If you generated the document you will need to entity encode it or strip it out. If you have an errorneous document, you should strip away these characters before trying to parse it.

See dolmens answer in this thread: Invalid Characters in XML

Where he links to this article: http://www.w3.org/TR/xml/#charsets

Basically, all characters below 0x20 is disallowed, except 0x9 (TAB), 0xA (CR?), 0xD (LF?)



回答2:

public String stripNonValidXMLCharacters(String in) {
    StringBuffer out = new StringBuffer(); // Used to hold the output.
    char current; // Used to reference the current character.

    if (in == null || ("".equals(in))) return ""; // vacancy test.
    for (int i = 0; i < in.length(); i++) {
        current = in.charAt(i); // NOTE: No IndexOutOfBoundsException caught here; it should not happen.
        if ((current == 0x9) ||
            (current == 0xA) ||
            (current == 0xD) ||
            ((current >= 0x20) && (current <= 0xD7FF)) ||
            ((current >= 0xE000) && (current <= 0xFFFD)) ||
            ((current >= 0x10000) && (current <= 0x10FFFF)))
            out.append(current);
    }
    return out.toString();
}    


回答3:

The character 0x0C is be invalid in XML 1.0 but would be a valid character in XML 1.1. So unless the xml file specifies the version as 1.1 in the prolog it is simply invalid and you should complain to the producer of this file.



回答4:

This link has a java code which works perfectly fine.
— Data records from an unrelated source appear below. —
(** * SAP OData client: a shallow embedding of [SAPODataClient]

    The client of [odata-client.ts] is embedded as state-passing functions
    over an explicit session (connected flag, CSRF token, cookie list) and an
    explicit backend.  JavaScript strings are sequences of UTF-16 code units,
    dynamically typed payloads are values of [jsval], and a thrown exception
    is the [Throw] branch of the result type.  The tool handlers of
    [handlers.ts] run the client operations on the session of the client
    they hold; the dispatch of [server.ts] runs the handlers. *)

From Stdlib Require Import ZArith List String Ascii Bool Lia DecimalString.
Import ListNotations.
Open Scope Z_scope.
Set Warnings "-register-all".

(* ------------------------------------------------------------------ *)
(** ** JavaScript strings and values *)

Module JS.

(** A string is its sequence of UTF-16 code units (0 .. 65535). *)
Definition jsstring := list Z.

Definition lit (s : string) : jsstring :=
  map (fun a => Z.of_nat (nat_of_ascii a)) (list_ascii_of_string s).

Definition str_eqb (a b : jsstring) : bool :=
  if list_eq_dec Z.eq_dec a b then true else false.

(** [Array.prototype.join] on an array of strings. *)
Fixpoint join (sep : jsstring) (l : list jsstring) : jsstring :=
  match l with
  | [] => []
  | [x] => x
  | x :: rest => x ++ sep ++ join sep rest
  end.

(** [haystack.includes(needle)]. *)
Fixpoint starts_with (needle s : jsstring) : bool :=
  match needle, s with
  | [], _ => true
  | _ :: _, [] => false
  | a :: needle', b :: s' => (a =? b) && starts_with needle' s'
  end.

Fixpoint includes (needle s : jsstring) : bool :=
  starts_with needle s ||
  match s with
  | [] => false
  | _ :: s' => includes needle s'
  end.

(** [Number.prototype.toString] on an integer that prints in plain decimal,
    that is one whose absolute value is below 10^21. *)
Definition num_toString (n : Z) : jsstring :=
  lit (NilZero.string_of_int (Z.to_int n)).

(** JSON-shaped dynamic values.  Numbers are integers; an object is the list
    of its own entries in the order [Object.entries] enumerates them. *)
Inductive jsval :=
| JUndefined
| JNull
| JBool (b : bool)
| JNum (n : Z)
| JStr (s : jsstring)
| JArr (xs : list jsval)
| JObj (fields : list (jsstring * jsval)).

(** ToBoolean. *)
Definition truthy (v : jsval) : bool :=
  match v with
  | JUndefined | JNull => false
  | JBool b => b
  | JNum n => negb (n =? 0)
  | JStr s => match s with [] => false | _ => true end
  | JArr _ | JObj _ => true
  end.

(** [a || b]. *)
Definition or_else (a b : jsval) : jsval := if truthy a then a else b.

(** ToString, as applied by template literals, [String(v)] and
    [encodeURIComponent(v)]. *)
Fixpoint toString (v : jsval) : jsstring :=
  match v with
  | JUndefined => lit "undefined"
  | JNull => lit "null"
  | JBool true => lit "true"
  | JBool false => lit "false"
  | JNum n => num_toString n
  | JStr s => s
  | JArr xs =>
      (fix elems (l : list jsval) : jsstring :=
         match l with
         | [] => []
         | x :: rest =>
             let sx := match x with
                       | JUndefined | JNull => []
                       | _ => toString x
                       end in
             match rest with
             | [] => sx
             | _ :: _ => sx ++ lit "," ++ elems rest
             end
         end) xs
  | JObj _ => lit "[object Object]"
  end.

Fixpoint lookup (k : jsstring) (fields : list (jsstring * jsval)) : jsval :=
  match fields with
  | [] => JUndefined
  | (k', v) :: rest => if str_eqb k k' then v else lookup k rest
  end.

(** [v.name] for the property names the client reads (none of them is an
    array index or a prototype member).  [None] is a thrown TypeError:
    reading a property of [undefined] or [null]. *)
Definition get (v : jsval) (name : string) : option jsval :=
  match v with
  | JUndefined | JNull => None
  | JObj fields => Some (lookup (lit name) fields)
  | _ => Some JUndefined
  end.

(** [v[0]]. *)
Definition get0 (v : jsval) : option jsval :=
  match v with
  | JUndefined | JNull => None
  | JObj fields => Some (lookup (lit "0") fields)
  | JArr xs => Some (match xs with [] => JUndefined | x :: _ => x end)
  | JStr s => Some (match s with [] => JUndefined | c :: _ => JStr [c] end)
  | _ => Some JUndefined
  end.

(** Optional chaining: [v?.name] and [v?.[0]] never throw. *)
Definition opt_get (v : jsval) (name : string) : jsval :=
  match get v name with Some r => r | None => JUndefined end.

Definition opt_get0 (v : jsval) : jsval :=
  match get0 v with Some r => r | None => JUndefined end.

(** [v !== 'text']. *)
Definition strict_ne_str (v : jsval) (text : string) : bool :=
  match v with
  | JStr s => negb (str_eqb s (lit text))
  | _ => true
  end.

(** [xs.map(f)] where [f] may throw; calling [map] on anything that is not
    an array is a TypeError. *)
Fixpoint map_opt {A B} (f : A -> option B) (l : list A) : option (list B) :=
  match l with
  | [] => Some []
  | x :: rest =>
      match f x with
      | None => None
      | Some y =>
          match map_opt f rest with
          | None => None
          | Some ys => Some (y :: ys)
          end
      end
  end.

Definition array_map {B} (v : jsval) (f : jsval -> option B) : option (list B) :=
  match v with
  | JArr xs => map_opt f xs
  | _ => None
  end.

(** *** UTF-16 to UTF-8 and percent-encoding *)

Definition is_high (u : Z) : bool := (0xD800 <=? u) && (u <=? 0xDBFF).
Definition is_low (u : Z) : bool := (0xDC00 <=? u) && (u <=? 0xDFFF).

(** Code points of a string; [None] marks an unpaired surrogate. *)
Fixpoint codePoints (s : jsstring) : list (option Z) :=
  match s with
  | [] => []
  | u :: rest =>
      if is_high u then
        match rest with
        | l :: rest' =>
            if is_low l
            then Some ((u - 0xD800) * 0x400 + (l - 0xDC00) + 0x10000) :: codePoints rest'
            else None :: codePoints rest
        | [] => [None]
        end
      else if is_low u then None :: codePoints rest
      else Some u :: codePoints rest
  end.

Definition utf8 (cp : Z) : list Z :=
  if cp <? 0x80 then [cp]
  else if cp <? 0x800 then
    [Z.lor 0xC0 (Z.shiftr cp 6); Z.lor 0x80 (Z.land cp 0x3F)]
  else if cp <? 0x10000 then
    [Z.lor 0xE0 (Z.shiftr cp 12);
     Z.lor 0x80 (Z.land (Z.shiftr cp 6) 0x3F);
     Z.lor 0x80 (Z.land cp 0x3F)]
  else
    [Z.lor 0xF0 (Z.shiftr cp 18);
     Z.lor 0x80 (Z.land (Z.shiftr cp 12) 0x3F);
     Z.lor 0x80 (Z.land (Z.shiftr cp 6) 0x3F);
     Z.lor 0x80 (Z.land cp 0x3F)].

Definition hex_digit (d : Z) : Z :=
  if d <? 10 then 48 + d else 55 + d.

Definition percent (byte : Z) : jsstring :=
  [37; hex_digit (Z.shiftr byte 4); hex_digit (Z.land byte 0xF)].

Definition percent_bytes (bytes : list Z) : jsstring :=
  flat_map percent bytes.

Definition is_alnum (c : Z) : bool :=
  ((48 <=? c) && (c <=? 57)) || ((65 <=? c) && (c <=? 90)) ||
  ((97 <=? c) && (c <=? 122)).

Definition mem_chars (c : Z) (chars : string) : bool :=
  existsb (Z.eqb c) (lit chars).

(** Characters [encodeURIComponent] leaves alone. *)
Definition uri_unreserved (c : Z) : bool :=
  is_alnum c || mem_chars c "-_.!~*'()".

Fixpoint encode_points (pts : list (option Z)) : option jsstring :=
  match pts with
  | [] => Some []
  | None :: _ => None
  | Some cp :: rest =>
      match encode_points rest with
      | None => None
      | Some tail =>
          Some ((if uri_unreserved cp then [cp] else percent_bytes (utf8 cp)) ++ tail)
      end
  end.

(** [encodeURIComponent(v)]; [None] is the URIError raised on an unpaired
    surrogate. *)
Definition encodeURIComponent (v : jsval) : option jsstring :=
  encode_points (codePoints (toString v)).

End JS.
Export JS.

(* ------------------------------------------------------------------ *)
(** ** URLSearchParams *)

Module URLSearchParams.

Definition t := list (jsstring * jsstring).

Definition empty : t := [].

Definition append (name value : jsstring) (p : t) : t := p ++ [(name, value)].

(** Characters the application/x-www-form-urlencoded serializer leaves alone. *)
Definition form_unreserved (c : Z) : bool :=
  is_alnum c || mem_chars c "*-._".

Definition form_point (pt : option Z) : jsstring :=
  match pt with
  | None => percent_bytes (utf8 0xFFFD)
  | Some cp =>
      if cp =? 32 then [43]
      else if form_unreserved cp then [cp]
      else percent_bytes (utf8 cp)
  end.
(** X13. When [validate] reports no error, the total [parse] returns is
    never below zero: it is [NaN] (as for the price [Infinity] with the
    quantity [0]) or at least zero. *)
Theorem parse_total_not_negative path w contents :
  files w path = Some contents ->
  validate contents = Return [] ->
  exists result w',
    parse path w = (Return result, w')
    /\ nanOrNonNegative (total result).
Proof.
  intros Hfile Hval.
  rewrite (parse_cases path w contents Hfile), Hval. cbv zeta.
  eexists. eexists. split; [reflexivity|]. simpl total.
  apply signless_spec, signless_roundTo. rewrite calcTotal_fold.
  apply signless_fold; [exact I|].
  intros x Hx. apply in_map_iff in Hx as (item & <- & Hitem).
  apply itemsFrom_in in Hitem as (i & line & Hnth & ->).
  destruct (validate_ok_rows contents Hval) as (h & _ & Hrows).
  destruct (rowErrors_nil_cells i line (Hrows i line Hnth))
    as (c0 & c1 & c2 & extra & Hcells & _ & Hprice & Hquantity).
  rewrite (itemOf_cells line _ c0 c1 c2 extra Hcells).
  change (signless (Prim2SF (StringToNumber c1 * StringToNumber c2)%float)).
  rewrite mul_spec.
  apply signless_mul; apply signless_spec; right; now apply not_negative.
Qed.

Lemma parse_total_not_negative_witness :
  exists result w',
    parse [] (Tests.mocked Tests.correctData) = (Return result, w')
    /\ nanOrNonNegative (total result).
Proof.
  exact (parse_total_not_negative [] (Tests.mocked Tests.correctData)
           Tests.correctData eq_refl ltac:(vm_compute; reflexivity)).
Defined.

(** X14. A file with a valid header line and no body line is an empty
    cart: [parse] returns no item and the total [0], takes no
    identifier and writes nothing. *)
Theorem parse_header_only path w contents headersLine :
  files w path = Some contents ->
  nonEmptyLines contents = [headersLine] ->
  validHeader headersLine ->
  parse path w = (Return {| items := []; total := 0%float |}, w).
Proof.
  intros Hfile Hlines Hheader.
  assert (Hval : validate contents = Return []).
  { rewrite validate_lines, Hlines. apply validHeader_iff in Hheader.
    simpl bodyErrorsFrom. rewrite !app_assoc, app_nil_r, <- !app_assoc.
    now rewrite Hheader. }
  rewrite (parse_cases path w contents Hfile), Hval, Hlines. cbv zeta.
  simpl. now rewrite afterIds_0.
Qed.
(** X14.  [getVideoIdFromUrl] on a shorts URL returns the path segment
    after [/shorts/]: for a non-empty id without a slash, the paths
    [/shorts/id] and [/shorts/id/rest] both give [id], whatever the query
    parameter [v] is.  The path [/shorts/] alone, and [/shorts//rest], give
    no id.  On a path that does not begin with [/watch] the function never
    returns the empty string, nor an id with a slash in it. *)
Theorem getVideoIdFromUrl_shorts (id rest : string) (v : option string)
        (u : ParsedUrl) :
  noSlash id = true -> id <> "" ->
  String.prefix "/watch" (pathname u) = false ->
  getVideoIdFromUrl (Some (mkUrl ("/shorts/" ++ id) v)) = Some id /\
  getVideoIdFromUrl (Some (mkUrl ("/shorts/" ++ id ++ "/" ++ rest) v))
  = Some id /\
  getVideoIdFromUrl (Some (mkUrl "/shorts/" v)) = None /\
  getVideoIdFromUrl (Some (mkUrl ("/shorts//" ++ rest) v)) = None /\
  forall x, getVideoIdFromUrl (Some u) = Some x ->
            x <> "" /\ noSlash x = true.
Proof.
  intros Hid Hne Hu.
  assert (Heq : String.eqb id "" = false) by now apply String.eqb_neq.
  split; [|split; [|split; [|split; [|intros x H; split]]]].
  - unfold getVideoIdFromUrl. cbn [pathname].
    rewrite shorts_not_watch, shorts_prefix, splitSlash_shorts.
    rewrite (splitSlash_noSlash id Hid). cbn [nth_error]. now rewrite Heq.
  - unfold getVideoIdFromUrl. cbn [pathname].
    rewrite shorts_not_watch, shorts_prefix, splitSlash_shorts.
    change (id ++ "/" ++ rest)%string with (id ++ String "/" rest)%string.
    rewrite (splitSlash_app id rest Hid). cbn [nth_error]. now rewrite Heq.
  - reflexivity.
  - change ("/shorts//" ++ rest)%string
      with ("/shorts/" ++ String "/" rest)%string.
    unfold getVideoIdFromUrl. cbn [pathname].
    rewrite shorts_not_watch, shorts_prefix, splitSlash_shorts.
    reflexivity.
  - unfold getVideoIdFromUrl in H. rewrite Hu in H.
    destruct (String.prefix "/shorts/" (pathname u)); [|discriminate].
    destruct (nth_error _ 2) as [seg|]; [|discriminate].
    destruct (String.eqb seg "") eqn:E; [discriminate|].
    injection H as <-. now apply String.eqb_neq.
  - unfold getVideoIdFromUrl in H. rewrite Hu in H.
    destruct (String.prefix "/shorts/" (pathname u)); [|discriminate].
    destruct (nth_error _ 2) as [seg|] eqn:En; [|discriminate].
    destruct (String.eqb seg ""); [discriminate|].
    injection H as <-. apply nth_error_In in En.
    exact (splitSlash_segments _ _ En).
Qed.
http://blog.mark-mclaren.info/2007/02/invalid-xml-characters-when-valid-utf8_5873.html



回答5:

Whenever invalid xml character comes xml, it gives such error. When u open it in notepad++ it look like VT, SOH,FF like these are invalid xml chars. I m using xml version 1.0 and i validate text data before entering it in database by pattern

Pattern p = Pattern.compile("[^\u0009\u000A\u000D\u0020-\uD7FF\uE000-\uFFFD\u10000-\u10FFF]+"); 
retunContent = p.matcher(retunContent).replaceAll("");

It will ensure that no invalid special char will enter in xml



回答6:

You can filter all 'invalid' chars with a custom FilterReader class:

public class InvalidXmlCharacterFilter extends FilterReader {

    protected InvalidXmlCharacterFilter(Reader in) {
        super(in);
    }

    @Override
    public int read(char[] cbuf, int off, int len) throws IOException {
        int read = super.read(cbuf, off, len);
        if (read == -1) return read;

        for (int i = off; i < off + read; i++) {
            if (!XMLChar.isValid(cbuf[i])) cbuf[i] = '?';
        }
        return read;
    }
}

And run it like this:

InputStream fileStream = new FileInputStream(xmlFile);
Reader reader = new BufferedReader(new InputStreamReader(fileStream, charset));
InvalidXmlCharacterFilter filter = new InvalidXmlCharacterFilter(reader);
InputSource is = new InputSource(filter);
xmlReader.parse(is);


回答7:

I faced a similar issue where XML was containing control characters. After looking into the code, I found that a deprecated class,StringBufferInputStream, was used for reading string content.

http://docs.oracle.com/javase/7/docs/api/java/io/StringBufferInputStream.html

This class does not properly convert characters into bytes. As of JDK 1.1, the preferred way to create a stream from a string is via the StringReader class.

I changed it to ByteArrayInputStream and it worked fine.



回答8:

For people who are reading byte array into String and trying to convert to object with JAXB, you can add "iso-8859-1" encoding by creating String from byte array like this:

String JAXBallowedString= new String(byte[] input, "iso-8859-1");

This would replace the conflicting byte to single-byte encoding which JAXB can handle. Obviously this solution is only to parse the xml.